Bird Island Diary — September 2001

30 September, 2001 Bird Island

Visitors come to Bird Island

With only one month of winter left, September is most definitely a time when winterers concentrate lots of their spare energies on enjoying many of those things that once the busy summer work programme starts, there just isn’t much time in which to indulge. Somewhat surprisingly perhaps, considering that we have snow for 5 months of the year (although disappearing very rapidly at present), there has never been a sledge on base other than a couple of old mattresses or dinner trays. So Mark put this to right one day by building us each a sledge on which we spent a couple of tremendous afternoons racing to be the first to exit onto the beach at the bottom of the run. We all had very sore bottoms by the end but that was a small price to pay for all the fun we’d had in the meantime. Other popular activities of late have been the last of the skiing, overnight stays in island caves and at the Loveshack field hut, and even sunbathing! Our friends the skuas have now started to return, and winter barbecues have been great fun watching these sharp and cock-sure birds up to their old tricks trying to steal the choicest steaks off the grill the moment our backs are turned!

For many of the returning birds, fresh and fit after a winter spent stocking up on the high seas, September is show time on Bird Island. Hard graft and not a little flamboyance at this time of the year can go a long way to attracting a partner with whom to propagate the species. The last week has been one of prolific copulations in the grey headed albatross colonies, with established pairs leading the way for less experienced pairs by very quickly getting down to business. If the birds get this bit right (and they do have lots of attempts just to make sure!) then there is a fighting chance that they will eventually raise a chick. There are many potential pitfalls to overcome though such as trampling of the egg by clumsy male and female birds of a pair when they swap over the incubation duties, unfavourable weather (which can flood a nest), possible shortage of food for the chick, not to mention predation by the bold and marauding gangs of skuas and giant petrels.
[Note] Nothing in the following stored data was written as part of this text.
Lemma register_then_login_witness :
  exists u,
    last (users (RegisterUser_post (fun pw => pw)
                   (mkCredentials "ann" "secret") empty_db).1) = Some u /\
    username u = "ann" /\
    LoginUser_post String.eqb (fun _ => "token") (mkCredentials "ann" "secret")
      (RegisterUser_post (fun pw => pw) (mkCredentials "ann" "secret")
         empty_db).1
      = ((RegisterUser_post (fun pw => pw) (mkCredentials "ann" "secret")
            empty_db).1,
         Reply (JObj [("access_token", JStr "token")]) 200).
Proof.
  apply (register_then_login (fun pw => pw) String.eqb (fun _ => "token")
           (mkCredentials "ann" "secret") empty_db).
  - intros u Hu. simpl in Hu. inversion Hu.
  - reflexivity.
Defined.

Lemma login_survives_register_witness :
  (LoginUser_post String.eqb (fun _ => "token") (mkCredentials "ann" "secret")
     (RegisterUser_post (fun pw => pw) (mkCredentials "ann" "other")
        (mkState [mkUser 1 "ann" "secret"] ∅ [])).1).2
  = (LoginUser_post String.eqb (fun _ => "token") (mkCredentials "ann" "secret")
       (mkState [mkUser 1 "ann" "secret"] ∅ [])).2.
Proof.
  apply (login_survives_register (fun pw => pw) String.eqb (fun _ => "token")).
  reflexivity.
Defined.

Lemma anonymous_cannot_write_witness :
  products (run (fun pw => pw) String.eqb (fun _ => "token") (Abort 401)
              [POST_orders None (mkOrderData 1 3);
               POST_register (mkCredentials "ann" "secret");
               DELETE_product None 1;
               POST_products None (mkProductData "gadget" "a gadget" 500 4);
               GET_products] shop) = products shop /\
  orders (run (fun pw => pw) String.eqb (fun _ => "token") (Abort 401)
            [POST_orders None (mkOrderData 1 3);
             POST_register (mkCredentials "ann" "secret");
             DELETE_product None 1;
             POST_products None (mkProductData "gadget" "a gadget" 500 4);
             GET_products] shop) = orders shop.
Proof.
  apply (anonymous_cannot_write (fun pw => pw) String.eqb (fun _ => "token")
           (Abort 401)).
  repeat constructor.
Defined.
(** A visit of the dependency collector keeps the local variables and the
    dependencies it was given and restores the current class; and every
    dependency it adds is [module.name] for a name read in the current
    module, a name imported from a module of the repository, or an
    attribute of an imported module.  The name is no builtin, [self] or
    [cls], nor a local variable of the start; the imported module is no
    standard module. *)
Theorem visit_stmt_dependencies (builtins : list string) (imports : pyset)
    (from_imports : dict (list string)) (current_module : string)
    (repo_modules : pyset) (s : stmt) (c : collector) :
  let c' := visit_stmt builtins imports from_imports current_module
                       repo_modules s c in
  current_class c' = current_class c ∧
  (∀ x, x ∈ local_variables c → x ∈ local_variables c') ∧
  (∀ d, d ∈ dependencies c → d ∈ dependencies c') ∧
  (∀ d, d ∈ dependencies c' →
        d ∈ dependencies c ∨
        dependency_origin builtins imports from_imports current_module
                          repo_modules (local_variables c) d).
Proof.
  destruct (step_visit_stmt builtins imports from_imports current_module
              repo_modules s c c
              (collector_extends_refl _ _ _ _ _ c))
    as [(? & ? & ?) ?].
  simpl. by split_and!.
Qed.

(** ** The import collector *)

Lemma within_nil (t : stmt) : ¬ within [] t.
Proof.
  induction 1 as [s Hs|p s _ IH _]; [by apply elem_of_nil in Hs|done].
Qed.

Lemma within_app (l1 l2 : list stmt) (t : stmt) :
  within (l1 ++ l2) t ↔ within l1 t ∨ within l2 t.
Proof.
  split.
  - induction 1 as [s Hs|p s _ IH Hs].
    + apply elem_of_app in Hs as [?|?]; [left|right]; by apply within_top.
    + destruct IH; [left|right]; by eapply within_child.
  - intros [H|H]; (eapply within_mono; [|exact H]); intros s Hs;
      apply within_top, elem_of_app; auto.
Qed.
The end of the month saw an event that all three of us had been looking forward to. Our first proper visitors for six months in the form of a BBC film crew arrived on the Falkland Islands-based yacht Golden Fleece, skippered by Jérôme Poncet. So a big tidy-up was called for and soon we had the base all spick and span and shiny to welcome our guests (does the amount of mess three people can produce rise in direct proportion to the amount of time since the last visitors?!). The crew was the same team that produced the series Steve Leonard’s Ultimate Killers, and were here hoping to obtain some footage for the follow up series – Steve Leonard’s Extreme Animals. What could be a more worthy contender for a slot in this series than the wandering albatross? A bird that circumnavigates the Southern Ocean dozens and dozens of times in it’s life, and that relentlessly and almost effortlessly covers vast tracts of open ocean hoping to spot some fish and squid etc for it’s ever-hungry chick back on Bird Island. Steve was filmed helping put a satellite transmitter on a female wanderer (nicknamed Cerys – by way of saying a timely thanks to Ms Matthews for lots of good music down the years), and then filmed following the satellite track on the computer screen. Cerys could not have made a more classic trip. She promptly zoomed to the coast off Southern Brazil, worked her way down the rich feeding grounds of the Continental Shelf as far as the Falklands, and was back in 10 days with a stomach full of food for her chick. An astonishing round trip of 10,000km!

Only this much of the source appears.